Dijeron unos que había muerto. Otros, que llevaba una gasolinera no sé dónde. Otros, que se había casado otra vez, en Suecia, y allí que se había ido. Rumores, rumores... La realidad, se supo ya entrada la década de los 90, era que algo en la mente del bueno, del pobre de Jackson se quebró del todo, no está claro si por una enfermedad mental, por una depresión pavorosa o por una combinación de ambas, y después de dejar que se deshicieran los vínculos con la familia y los amigos se vio a la deriva, viviendo en la calle, cada vez más gordo e irreconocible, asustando por las aceras con su cháchara incomprensible a la gente sana y temerosa de Dios.
Entra en escena ahora una figura crucial en los últimos años de Frank: Jim Abbott, un viejo admirador desde los 60 que, al cabo de una serie de casualidades largas de detallar, dio con él. Estaba en un estado penoso; parecía, contaría más tarde Abbott, el hombre elefante. Fue él quien le consiguió una plaza en una residencia psiquiátrica de Woodstock, quien luchó y porfió hasta que le concedieron una pequeña pensión, y quien logró que recibiese los derechos de autor de su obra, escasos pero suyos todos.
Con el soplo de buena ventura, Frank pareció recobrar cierto entusiasmo e incluso se animó a volver a subirse al escenario –él, que según contó Paul Simon durante la grabación de aquel primer disco se medio escondía detrás de una tarima porque le daba vergüenza que lo vieran cantar– y no pocas veces fue a tocar a barecillos cercanos a la residencia. Hasta llegó a grabar en 1995 una demo. Todo ello, pese a que unos años antes, estando en el parque tranquilamente, le pegaran un tiro en el ojo izquierdo y lo perdiera: es la clase de accidentes que pueden pasar en el país de la Sagrada Segunda Enmienda cuando dos niños se ponen a jugar con una pistola, y le pasó a él.
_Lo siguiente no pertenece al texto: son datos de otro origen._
(** * Accessibility triage: scan orchestration and decision agents

    A shallow embedding of the page scanner ([src/agents/bulk-scanner.ts])
    and of the decision agents ([src/agents/decision-agent.ts],
    [src/agents/enhanced-decision-agent-fixed.ts],
    [src/agents/enhanced-decision-agent.ts]) together with the properties
    the specification states about them.

    JavaScript numbers that hold confidences, weights and hours are binary64
    floats ([PrimFloat]); lengths and counters are [nat]; option values
    that may be negative are [Z]. *)

Set Warnings "-inexact-float".
From Stdlib Require Import PrimFloat Uint63 ZArith Lia DecimalString Sorted.
From stdpp Require Import base option list strings gmap relations.

Local Open Scope string_scope.
Local Open Scope list_scope.
Local Open Scope nat_scope.

(** ** JavaScript primitives used by the agents *)

Module JS.

(** A JavaScript string is a sequence of UTF-16 code units; a [string]
    here is its (generalized) UTF-8 encoding, as a literal of this file
    is. The number of code units a byte of the encoding starts: one for
    an ASCII byte and for the lead byte of a two- or three-byte sequence,
    none for a continuation byte, two (a surrogate pair) for the lead byte
    of a four-byte sequence. *)
Definition utf16Units (c : Ascii.ascii) : nat :=
  let n := Ascii.nat_of_ascii c in
  if n <? 128 then 1
  else if n <? 192 then 0
  else if n <? 240 then 1
  else 2.

(** [s.length]: the number of UTF-16 code units of [s]. *)
Fixpoint string_length (s : string) : nat :=
  match s with
  | EmptyString => 0
  | String c s' => utf16Units c + string_length s'
  end.

(** [s.includes(sub)] on strings. *)
Fixpoint includes (s sub : string) : bool :=
  if String.prefix sub s then true
  else match s with
       | EmptyString => false
       | String _ s' => includes s' sub
       end.

(** [arr.includes(x)] on arrays of strings. *)
Definition array_includes (arr : list string) (x : string) : bool :=
  existsb (String.eqb x) arr.

(** [`${n}`] for a non-negative integer. *)
Definition toString (n : nat) : string :=
  NilZero.string_of_uint (Nat.to_uint n).

(** [arr.join(sep)]. *)
Definition join (sep : string) (arr : list string) : string :=
  String.concat sep arr.

(** [s || d] on strings: the empty string is falsy. *)
Definition or_string (s d : string) : string :=
  if String.eqb s "" then d else s.

(** Truthiness of an optional string ([if (error)]): absent and the empty
    string are falsy. *)
Definition truthy (s : option string) : bool :=
  match s with
  | Some s => negb (String.eqb s "")
  | None => false
  end.

(** [x || d] on an optional integer option value: [undefined], [NaN] and
    [0] are falsy. *)
Definition or_number (x : option Z) (d : Z) : Z :=
  match x with
  | Some z => if (z =? 0)%Z then d else z
  | None => d
  end.

(** [Math.max(a, b)] on two numbers neither of which is NaN. *)
Definition max (a b : float) : float :=
  if PrimFloat.ltb a b then b else a.

(** [Math.min(a, b)] on two numbers neither of which is NaN. *)
Definition min (a b : float) : float :=
  if PrimFloat.ltb b a then b else a.

(** A length or counter used as a number (exact below [2^53]). *)
Definition Number (n : nat) : float :=
  PrimFloat.of_uint63 (Uint63.of_Z (Z.of_nat n)).

(** The outcome of a call that may throw. *)
Inductive Completion (A : Type) : Type :=
  | Return (a : A)
  | Throw (e : string).
Arguments Return {A} a.
Arguments Throw {A} e.

Definition bind {A B} (c : Completion A) (k : A -> Completion B)
  : Completion B :=
  match c with
  | Return a => k a
  | Throw e => Throw e
  end.

End JS.

#[global] Instance Completion_ret : MRet JS.Completion := @JS.Return.
#[global] Instance Completion_bind : MBind JS.Completion :=
  fun A B k c => JS.bind c k.

(** The platform services the agents call: [new URL(url).hostname], which
  throws a [TypeError] on a string that is not an absolute URL, and
  [new Date().toISOString()]. *)
Class Platform := {
  URL_hostname : string -> option string;
  Date_toISOString : string
}.

(** ** Data model ([src/types/accessibility-types.ts]) *)

Inductive Impact := minor | moderate | serious | critical.

Definition Impact_eqb (a b : Impact) : bool :=
  match a, b with
  | minor, minor | moderate, moderate
  | serious, serious | critical, critical => true
  | _, _ => false
  end.

Module ViolationNode.
Record t := mk {
  html : string;
  impact : Impact;
  target : list string
  }.
End ViolationNode.

Module ViolationResult.
Record t := mk {
  id : string;
  impact : Impact;
  description : string;
  help : string;
  helpUrl : string;
  nodes : list ViolationNode.t;
  tags : list string
  }.
End ViolationResult.

Module PageScanResult.
Record t := mk {
  url : string;
  timestamp : string;
  violations : list ViolationResult.t;
  passes : list ViolationResult.t;
  incomplete : list ViolationResult.t;
  inapplicable : list ViolationResult.t;
  scanDuration : Z;
  error : option string
  }.
End PageScanResult.

Module DecisionResult.
Record t := mk {
  passed : list PageScanResult.t;
  minorIssues : list PageScanResult.t;
  claudeNeeded : list PageScanResult.t;
  critical : list PageScanResult.t
  }.
End DecisionResult.

(** Keys of [DECISION_CATEGORIES]. *)
Inductive Category := PASSED | MINOR_ISSUES | CLAUDE_NEEDED | CRITICAL.

Inductive Priority := Low | Medium | High | Critical.

(** ** Configuration ([config/scan-config.ts]) *)

Module SCAN_CONFIG.
Module decisionThresholds.
Definition criticalViolationsLimit : nat := 5.
Definition incompleteResultsLimit : nat := 5.
Definition complexIssuesForClaudeAnalysis : list string :=
    [ "color-contrast";
      "focus-order-semantics";
      "keyboard-navigation";
      "aria-hidden-focus";
      "visual-only-information" ].
End decisionThresholds.
End SCAN_CONFIG.

Definition isCriticalOrSerious (v : ViolationResult.t) : bool :=
  Impact_eqb (ViolationResult.impact v) critical
  || Impact_eqb (ViolationResult.impact v) serious.

Definition hasImpact (i : Impact) (v : ViolationResult.t) : bool :=
  Impact_eqb (ViolationResult.impact v) i.

Definition idIncludes (sub : string) (v : ViolationResult.t) : bool :=
  JS.includes (ViolationResult.id v) sub.


(** ** [DecisionAgent] ([src/agents/decision-agent.ts]) *)

Module PageDecision.
Record t := mk {
  url : string;
  category : Category;
  reason : string;
  priority : Priority;
  estimatedEffort : string;
  complexViolations : list string;
  criticalViolations : list string
}.
End PageDecision.

Module DecisionAgent.

Record t := mk {
  complexIssues : list string;
  criticalThreshold : nat;
  incompleteThreshold : nat
}.

(** The constructor reads the thresholds of [SCAN_CONFIG]. *)
Definition new : t := {|
  complexIssues := SCAN_CONFIG.decisionThresholds.complexIssuesForClaudeAnalysis;
  criticalThreshold := SCAN_CONFIG.decisionThresholds.criticalViolationsLimit;
  incompleteThreshold := SCAN_CONFIG.decisionThresholds.incompleteResultsLimit
|}.

Definition visualVerificationRules : list string :=
  [ "color-contrast";
    "focus-visible";
    "focus-order-semantics";
    "keyboard-navigation";
    "aria-hidden-focus";
    "visual-only-information";
    "bypass";
    "landmark-one-main";
    "page-has-heading-one" ].

Definition needsHumanAnalysis (this : t)
  (violations incomplete : list ViolationResult.t) : bool :=
  if incompleteThreshold this <? length incomplete then true
  else
    existsb (fun violation =>
      existsb (fun rule => JS.includes (ViolationResult.id violation) rule)
        visualVerificationRules) violations.

Definition getCriticalViolations (violations : list ViolationResult.t)
  : list ViolationResult.t :=
  List.filter (fun violation =>
    Impact_eqb (ViolationResult.impact violation) critical
    || Impact_eqb (ViolationResult.impact violation) serious) violations.

Definition getComplexViolations (this : t)
  (violations : list ViolationResult.t) : list ViolationResult.t :=
  List.filter (fun violation =>
    existsb (fun complexIssue =>
      JS.includes (ViolationResult.id violation) complexIssue
      || JS.array_includes (ViolationResult.tags violation) complexIssue)
      (complexIssues this)) violations.

(** [if (cond) reasons.push(text)]. *)
Definition pushIf (cond : bool) (text : string) (reasons : list string)
  : list string :=
  if cond then reasons ++ [text] else reasons.

Definition buildClaudeAnalysisReason (this : t)
  (violations incomplete complexViolations : list ViolationResult.t)
  : string :=
  let reasons := [] in
  let reasons :=
    pushIf (0 <? length complexViolations)
      (JS.toString (length complexViolations)
         +:+ " complex violations requiring visual analysis") reasons in
  let reasons :=
    pushIf (incompleteThreshold this <? length incomplete)
      (JS.toString (length incomplete)
         +:+ " incomplete results need verification") reasons in
  let focusIssues := List.filter (idIncludes "focus") violations in
  let reasons :=
    pushIf (0 <? length focusIssues)
      (JS.toString (length focusIssues) +:+ " focus management issues")
      reasons in
  let keyboardIssues := List.filter (idIncludes "keyboard") violations in
  let reasons :=
    pushIf (0 <? length keyboardIssues)
      (JS.toString (length keyboardIssues) +:+ " keyboard navigation issues")
      reasons in
  let ariaIssues := List.filter (idIncludes "aria") violations in
  let reasons :=
    pushIf (0 <? length ariaIssues)
      (JS.toString (length ariaIssues) +:+ " ARIA implementation issues")
      reasons in
  JS.or_string (JS.join ", " reasons) "Complex accessibility issues detected".
(** C6 fails on the code.  When the login succeeds and the search raises,
    control goes to the handler of [landsat_search]: it prints, returns
    [None], and the world is the one the failed search left.  The call
    [api.logout()] stands after the search inside the [try], so it is not
    made: there is no logout among the events of the call. *)
Theorem no_logout_when_search_raises (username password : string)
    (qp : QueryParameters) (st : state W) (w1 w2 : W) (e : exn) :
  api_login username password (world st) = (Ok tt, w1) →
  api_search qp w1 = (Err e, w2) →
  ∃ evs : list event,
    landsat_search username password qp st
    = (Returned None, mkState w2 (trace st ++ evs) (table st))
    ∧ evs = [EvApiLogin username password; EvPrint MsgApiConnected;
             EvApiSearch qp; EvPrint MsgCannotBeDone]
    ∧ EvApiLogout ∉ evs.
Proof.
  intros Hlogin Hsearch. eexists. split_and!; [|reflexivity|].
  - by rewrite landsat_search_paths, Hlogin, Hsearch.
  - intros Hin.
    repeat (apply elem_of_cons in Hin as [Heq|Hin]; [discriminate Heq|]).
    by apply elem_of_nil in Hin.
Qed.

(** When the search completes with zero records, [landsat_search] returns
    [None] as well, after a message of its own. *)
Lemma landsat_search_zero_records (username password : string)
    (qp : QueryParameters) (st : state W) (w1 w2 w3 : W) :
  api_login username password (world st) = (Ok tt, w1) →
  api_search qp w1 = (Ok [], w2) →
  api_logout w2 = (Ok tt, w3) →
  landsat_search username password qp st
  = (Returned None,
     mkState w3 (trace st ++ [EvApiLogin username password;
                              EvPrint MsgApiConnected; EvApiSearch qp;
                              EvApiLogout; EvPrint MsgNoProductFound])
             (table st)).
Proof.
  intros Hlogin Hsearch Hlogout.
  by rewrite landsat_search_paths, Hlogin, Hsearch, Hlogout.
Qed.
En 1999, con 56 años, murió a causa de una neumonía. La vida no lo trató bien, no. Y tampoco es posible ya volver a ver el final de esa película, Electroma, sin sentir un pequeño escalofrío ante esa figura envuelta en llamas ejerciendo de metáfora inesperada y oscura (y por ello, al comienzo, le robamos a Low el título de aquel maravilloso disco, Things we lost in the fire). Quedan las quince canciones de su primer y único disco, titulado, a secas, Jackson C. Frank, seis descartes de aquella época que se editaron en 2013 bajo el título Forest of Eden, y dos recopilaciones, Fixin' to die y The Complete Recordings, que reúnen esas mismas grabaciones junto con tomas alternativas y borradores inéditos. Y no hay más.